-- THE DATA --
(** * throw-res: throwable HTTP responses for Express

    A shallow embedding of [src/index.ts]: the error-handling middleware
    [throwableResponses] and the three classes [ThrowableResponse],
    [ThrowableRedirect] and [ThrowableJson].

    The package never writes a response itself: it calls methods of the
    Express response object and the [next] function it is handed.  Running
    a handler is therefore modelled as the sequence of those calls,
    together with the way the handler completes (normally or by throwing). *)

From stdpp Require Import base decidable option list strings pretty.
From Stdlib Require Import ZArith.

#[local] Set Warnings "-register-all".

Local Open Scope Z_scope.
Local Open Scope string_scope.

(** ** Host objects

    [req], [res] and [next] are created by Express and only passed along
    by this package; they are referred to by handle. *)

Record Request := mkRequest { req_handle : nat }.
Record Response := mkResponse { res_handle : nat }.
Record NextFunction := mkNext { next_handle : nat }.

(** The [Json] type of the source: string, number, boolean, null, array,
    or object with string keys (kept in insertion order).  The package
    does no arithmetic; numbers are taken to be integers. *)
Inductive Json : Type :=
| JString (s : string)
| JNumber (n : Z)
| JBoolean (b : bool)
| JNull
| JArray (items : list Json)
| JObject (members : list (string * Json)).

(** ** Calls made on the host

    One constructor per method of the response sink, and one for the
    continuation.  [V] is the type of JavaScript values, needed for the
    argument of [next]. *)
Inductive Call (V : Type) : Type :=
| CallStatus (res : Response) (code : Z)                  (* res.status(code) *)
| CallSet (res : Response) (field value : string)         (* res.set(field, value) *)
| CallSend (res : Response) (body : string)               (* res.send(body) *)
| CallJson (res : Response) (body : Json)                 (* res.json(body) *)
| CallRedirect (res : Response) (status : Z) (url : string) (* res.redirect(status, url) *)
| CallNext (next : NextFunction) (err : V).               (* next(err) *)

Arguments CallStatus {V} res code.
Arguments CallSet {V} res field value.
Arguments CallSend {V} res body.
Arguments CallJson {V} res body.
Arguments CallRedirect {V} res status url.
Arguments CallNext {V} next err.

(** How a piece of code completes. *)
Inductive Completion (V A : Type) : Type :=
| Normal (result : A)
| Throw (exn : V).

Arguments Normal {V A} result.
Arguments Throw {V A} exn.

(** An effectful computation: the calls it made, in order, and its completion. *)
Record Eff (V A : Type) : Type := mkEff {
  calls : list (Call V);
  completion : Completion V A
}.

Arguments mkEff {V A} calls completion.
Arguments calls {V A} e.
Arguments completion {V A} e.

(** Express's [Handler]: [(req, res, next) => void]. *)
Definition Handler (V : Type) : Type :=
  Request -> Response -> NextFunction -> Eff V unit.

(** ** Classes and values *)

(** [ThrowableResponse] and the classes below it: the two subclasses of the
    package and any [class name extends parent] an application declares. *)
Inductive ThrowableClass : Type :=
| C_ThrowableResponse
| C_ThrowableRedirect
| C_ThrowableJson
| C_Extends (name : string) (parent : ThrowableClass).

-- TO DO --
All that belongs in your answer is the stretch of entries above from the line with "Local Open Scope string_scope." through the line with "Inductive Json : Type", printed exactly.

-- SOLUTION TO THIS EXERCISE --
Local Open Scope string_scope.

(** ** Host objects

    [req], [res] and [next] are created by Express and only passed along
    by this package; they are referred to by handle. *)

Record Request := mkRequest { req_handle : nat }.
Record Response := mkResponse { res_handle : nat }.
Record NextFunction := mkNext { next_handle : nat }.

(** The [Json] type of the source: string, number, boolean, null, array,
    or object with string keys (kept in insertion order).  The package
    does no arithmetic; numbers are taken to be integers. *)
Inductive Json : Type :=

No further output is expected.